Lists all available agents — both built-in and custom.

For each agent, you can:

  • Enable / Disable the agent with a toggle
  • Edit the agent's configuration
  • Delete custom agents (built-in agents can only be disabled)

Creating a custom agent

  1. Click New Agent
  2. Fill in:
    • Name — Display name shown in the UI
    • Description — Explains what the agent does (helps you remember its purpose)
    • System Prompt — The instruction text the model receives when this agent is active
    • Temperature — Controls response creativity (0 = precise, 1 = creative)
    • Max Tokens — Maximum length of responses
    • Tool Definitions — Custom tools this agent can call (JSON format)
  3. Save the agent

Import / Export agents

  • Import — Load agents from a .json file (useful for sharing or restoring agents)
  • Export — Save all custom agents to a .json file

MCPs tab

Lists all configured MCP (Model Context Protocol) servers.
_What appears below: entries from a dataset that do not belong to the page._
(** The elements of the result are the elements of a chain of [seq]. *)
Lemma helper_chain :
  exists idxs,
    chain idxs /\
    Lis.longestSubsequence_helper seq filter lo hi = map at_seq idxs.
Proof.
  unfold Lis.longestSubsequence_helper.
  destruct seq as [|e0 seq'] eqn:Hseq; [exists []; split; [exact I | reflexivity]|].
  rewrite <- Hseq.
  pose proof (LisFacts.scan_final_inv seq filter lo hi) as Hinv.
  destruct (Lis.scan seq filter lo hi) as [m prev].
  destruct Hinv as [Hlen Hm]; simpl in *.
  exists (trace_idx prev (length m) (Lis.back m)).
  split; [|apply backtrace_trace].
  apply trace_idx_chain.
  destruct (length m) as [|n] eqn:Hn; [exact I|].
  assert (Hne : m <> []) by (destruct m; simpl in *; congruence).
  rewrite LisFacts.back_rd, Hn by auto.
  replace (S n - 1)%nat with n by lia.
  apply (Hm n); lia.
Qed.

(** *** The binary search finds the first element that ends after the start
    of [seq[i]] *)

Lemma bsearch_upper m i : forall fuel u v,
  (u <= v)%nat -> (v - u <= fuel)%nat ->
  lo_at i < hi_at (Lis.rd m v) ->
  lo_at i < hi_at (Lis.rd m (Lis.bsearch seq lo hi fuel m i u v)).
Proof.
  induction fuel as [|fuel IH]; intros u v Huv Hfuel Hv; cbn [Lis.bsearch].
  - now replace u with v by lia.
  - destruct (u <? v)%nat eqn:Hlt.
    + apply Nat.ltb_lt in Hlt.
      pose proof (LisFacts.mid_range u v Hlt) as Hmid.
      set (mid := ((u + v) / 2)%nat) in *.
      destruct (Lis.hi_at seq hi (Lis.rd m mid) <=? Lis.lo_at seq lo i) eqn:Ht.
      * apply IH; auto; lia.
      * apply Z.leb_gt in Ht. apply IH; auto; lia.
    + apply Nat.ltb_ge in Hlt. now replace u with v by lia.
Qed.

Hypothesis lo_le_hi : forall j,
  (j < length seq)%nat -> filter (at_seq j) = true -> lo_at j <= hi_at j.

Lemma smallest_ends_skip i m :
  filter (at_seq i) = false -> ends i m -> ends (S i) m.
Proof.
  intros Hf [Hmono Hmin]. split; auto.
  intros j c Hc. destruct (chain_below_succ i j c Hc) as [H|(-> & Hfi & _)].
  - now apply Hmin.
  - congruence.
Qed.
Each server shows its connection status and supports:

  • Connect — Start the connection
  • Disconnect — Stop the connection
  • Reconnect — Disconnect and reconnect
  • Edit — Change server configuration
  • Delete — Remove the server

Adding a new MCP server

  1. Click Add Server
  2. Fill in the configuration:
    • Name — A label for this server
    • TypeLocal or Remote
    • Command / URL — How to reach the server
    • Environment variables — Key=value pairs (optional)
    • Auto-connect — Connect automatically on startup
  3. Click Test to verify the connection
  4. Click Save and Connect

For full details, see MCP Servers.


Rules tab

Rules are persistent instructions that are injected into the system prompt across all conversations (unless disabled).

Creating a rule

  1. Click New Rule
  2. Fill in:
    • Name — A label to identify the rule
    • Type — Choose from:
      • System — Added to the system prompt
      • Behavior — Modifies the model's response style
      • Context — Provides background context about you or your work
    • Text — The instruction text
  3. Save

Managing rules

  • Enable / Disable with a toggle per rule
  • Edit to modify content
  • Delete to remove permanently

Example rules

Example 1 — Language preference:

  • Name: Language
  • Type: System
  • Text: Always respond in British English.

Example 2 — Code style:

  • Name: Code style
  • Type: Behavior
  • Text: When writing code, always use TypeScript, prefer functional patterns, and add JSDoc comments to all public functions.

Example 3 — Background context:

  • Name: My role
  • Type: Context
  • Text: I'm a backend engineer at a fintech startup. Our stack is Node.js, PostgreSQL, and Kubernetes. We follow strict SOC 2 compliance requirements.